__Requirement__:
In the entries that follow, the lines from the one with "eapply sem_cur_irrelevant. apply" through the one with "e He. rewrite" are the ones to write out, exactly and with both ends included. Nothing else should appear.
(Information given)
Lemma publish_newest now P start m w fuel :
  history (P ++ [m]) -> (0 < fuel)%nat -> wf w -> sem' (P ++ [m]) P start [] None w ->
  exists w', (forall k : channel_spooler_t -> outcome channel_spooler_t,
     ('(w2, spool) ← get_spool w latest_msg_id;
      s ← get_pool w2 spool;
      w3 ← (if (0 <? sp_sub_count s) && channel_buffer_complete w2 then
              w3 ← spool_respond_general handlers w2 spool (Some m) 0 false;
              spool_nextmsg handlers ptr_words (spool_fetch_msg handlers now ptr_words (answer (P ++ [m])) fuel)
                w3 spool (id m)
            else Ret w2);
      k w3) = k w') /\ wf w' /\ sem' (P ++ [m]) (P ++ [m]) start [] None w' /\ same_config w w'.
Proof.
  intros Hi Hf W S.
  assert (is_Some (spools w !! current_msg_spool)) as [s Hs] by (apply (wf_dom _ W); auto).
  destruct (sem_cur _ _ _ _ _ _ _ S s Hs ltac:(done)) as (E1 & E2 & M).
  set (s1 := set_status s MSG_EXPECTED). set (w1 := put_spool w current_msg_spool s1).
  assert (wf w1) as W1 by (by apply (wf_set_pool w _ s)).
  assert (spools w1 !! current_msg_spool = Some s1) as Hs1 by (simpl; by rewrite lookup_insert_eq).
  assert (get_spool w latest_msg_id = Ret (w1, current_msg_spool)) as Eg.
  { unfold get_spool. cbn [time latest_msg_id NCHAN_NEWEST_MSGID]. rewrite Z.eqb_refl. cbn [orb].
    by rewrite (get_pool_Some _ _ _ Hs), bind_Ret. }
  setoid_rewrite Eg. setoid_rewrite bind_Ret. setoid_rewrite (get_pool_Some _ _ _ Hs1). setoid_rewrite bind_Ret.
  rewrite (proj2 (wf_ready _ W1)), andb_true_r, (count_pos w1 _ s1 W1 Hs1).
  assert (sem' (P ++ [m]) (P ++ [m]) start [] (Some current_msg_spool) w1) as S1.
  { eapply sem_cur_irrelevant. apply (sem_put _ P start [] _ s); auto. by apply sem_weaken. }
  assert (same_config w w1) as C1 by (split; auto; simpl; lia).
  case_bool_decide as Ef; cbn [negb].
  { exists w1. split_and!; auto. apply (sem_restore_cur _ _ _ _ s1); auto. rewrite Ef. by intros e ?%elem_of_nil. }
  destruct (respond_general_spec handlers w1 _ s1 (Some m) 0 false W1 Hs1)
    as (w2 & l & ni & E2' & W2 & O2 & Sp2 & L2 & _ & A2).
  set (s2 := set_subs s1 l (Z.of_nat (length l)) ni) in *.
  assert (m ∈ P ++ [m]) as Hm by (apply elem_of_app; right; by apply list_elem_of_singleton).
  assert (forall e, e ∈ first s -> received (ssub_sub e) (log w2) = received (ssub_sub e) (log w1) ++ [m]) as R2.
  { intros e He. rewrite (A2 (ssub_sub e)), decide_True; [done|]. apply list_elem_of_fmap. eauto. }
  assert (after (P ++ [m]) (pos (id m)) = []) as Ea.
  { apply after_nil; [done|]. left. unfold last_pos. by rewrite last_snoc. }
  destruct (nextmsg_cur_ok handlers (P ++ [m]) (P ++ [m]) start Hi ptr_words
    (spool_fetch_msg handlers now ptr_words (answer (P ++ [m])) fuel) fuel w2 s2 m []) as (w3 & E3 & W3 & S3 & C3); auto.
  - by apply fetch_ok.
  - by rewrite Sp2, lookup_insert_eq.
  - eapply (members_cur_sent P start (log w1)); eauto.
  - eapply (sem_answered (P ++ [m]) (P ++ [m]) start [] current_msg_spool w1 w2 s1 l ni); eauto.
    intros e He. destruct (M e He) as (a & Ha & Eaa & La). exists a. split; [done|].
    change (log w1) with (log w). rewrite <- Eaa. rewrite after_snoc_newer; [done|].
    eapply lex_le_lt; [exact La|]. by apply last_pos_lt.
  - by rewrite Ea.
  - exists w3. split; [intros k; by rewrite E2', bind_Ret, E3, bind_Ret|]. split_and!; auto.
    eapply same_config_trans; [exact C1|].
    eapply same_config_trans; [apply O2|done].
Qed.

Lemma wf_upd_prev w x : wf w -> wf (upd_prev w x).
Proof. intros W. split; try apply W. intros p s Hs. destruct (wf_pool _ W p s Hs). by split. Qed.

Definition prev_ok (w : channel_spooler_t) : Prop := 0 <= tagcount (prev_msg_id w) <= 1.

Lemma publish_ok now P start m w :
  history (P ++ [m]) -> single (prev_id m) -> pos (prev_id m) = last_pos P ->
  wf w -> sem' P P start [] None w -> prev_ok w ->
  exists w', spooler_respond_message handlers now ptr_words (answer (P ++ [m])) (S (length (P ++ [m]))) w m = Ret w' /\
    wf w' /\ sem' (P ++ [m]) (P ++ [m]) start [] None w' /\ prev_ok w'.
Proof.
  intros Hi Sp Ep W S Pk. unfold spooler_respond_message. set (fuel := Datatypes.S (length (P ++ [m]))).
  assert (m ∈ P ++ [m]) as Hm by (apply elem_of_app; right; by apply list_elem_of_singleton).
  destruct (hi_ids _ Hi m Hm) as [[Sm _] _].
  rewrite decide_True by (by rewrite (wf_strategy _ W)).
  assert (0 <= time (prev_id m)) as Tp.
  { change (time (prev_id m)) with (pos (prev_id m)).1. rewrite Ep. eapply last_time, history_prefix, Hi. }
  destruct (collect_range w m W Sp Sm Tp) as (d & rs & -> & Cd & Prs). rewrite bind_Ret.
  assert (forall p, p ∈ rs <-> in_range (last_pos P) (pos (id m)) (spool_pos w p) /\ p ∈ nodes w) as Hrs.
  { intros p. rewrite Prs, list_elem_of_filter, Ep. done. }
  assert (after (P ++ [m]) (pos (id m)) = []) as Ea.
  { apply after_nil; [done|]. left. unfold last_pos. by rewrite last_snoc. }
  destruct (unwind_ok now (P ++ [m]) P start fuel m rs (Datatypes.S (Z.to_nat (rd_n d))) w d) as (w1 & -> & W1 & S1 & C1 & Cu1); auto.
  - subst fuel. lia.
  - destruct Cd as [-> _]. rewrite Nat2Z.id. lia.
  - rewrite Prs. apply NoDup_filter, (wf_nodup _ W).
  - apply (sem_extend P); auto. intros p s Hp Nc L NL. apply Hrs. unfold spool_pos, in_range. rewrite Hp.
    split; [done|]. by eapply node_iff.
  - intros p Hp. apply Hrs in Hp as [[NL L] Hp]. destruct (node_lookup w p W Hp) as (s & Hs & _).
    unfold spool_pos in *. rewrite Hs in *. exists s. split_and!; auto; [by eapply node_not_current|].
    rewrite after_snoc_newer by done. rewrite after_nil; [done|by eapply history_prefix|].
    destruct (lex_le_or (last_pos P) (pos (sp_id s))); [done|]. done.
  - rewrite bind_Ret. destruct (publish_newest now P start m w1 fuel Hi ltac:(subst fuel; lia) W1 S1) as (w3 & E3 & W3 & S3 & C3).
    assert (prev_ok w3) as Pk3.
    { unfold prev_ok. rewrite (sc_prev _ _ C3), (sc_prev _ _ C1). done. }
    rewrite E3. rewrite (surjective_pairing (ngx_alloc w3)). cbn beta iota.
    change (prev_msg_id (ngx_alloc w3).2) with (prev_msg_id w3).
    rewrite copy_msg_id_single by (done || apply Pk3). rewrite bind_Ret. eexists. split; [reflexivity|]. split_and!.
    + apply wf_upd_prev, (wf_aux w3); auto. split; auto. simpl. lia.
    + exact S3.
    + unfold prev_ok. simpl. rewrite (proj1 Sm). lia.
Qed.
(End Information given)
__The answer__:
  { eapply sem_cur_irrelevant. apply (sem_put _ P start [] _ s); auto. by apply sem_weaken. }
  assert (same_config w w1) as C1 by (split; auto; simpl; lia).
  case_bool_decide as Ef; cbn [negb].
  { exists w1. split_and!; auto. apply (sem_restore_cur _ _ _ _ s1); auto. rewrite Ef. by intros e ?%elem_of_nil. }
  destruct (respond_general_spec handlers w1 _ s1 (Some m) 0 false W1 Hs1)
    as (w2 & l & ni & E2' & W2 & O2 & Sp2 & L2 & _ & A2).
  set (s2 := set_subs s1 l (Z.of_nat (length l)) ni) in *.
  assert (m ∈ P ++ [m]) as Hm by (apply elem_of_app; right; by apply list_elem_of_singleton).
  assert (forall e, e ∈ first s -> received (ssub_sub e) (log w2) = received (ssub_sub e) (log w1) ++ [m]) as R2.
  { intros e He. rewrite (A2 (ssub_sub e)), decide_True; [done|]. apply list_elem_of_fmap. eauto. }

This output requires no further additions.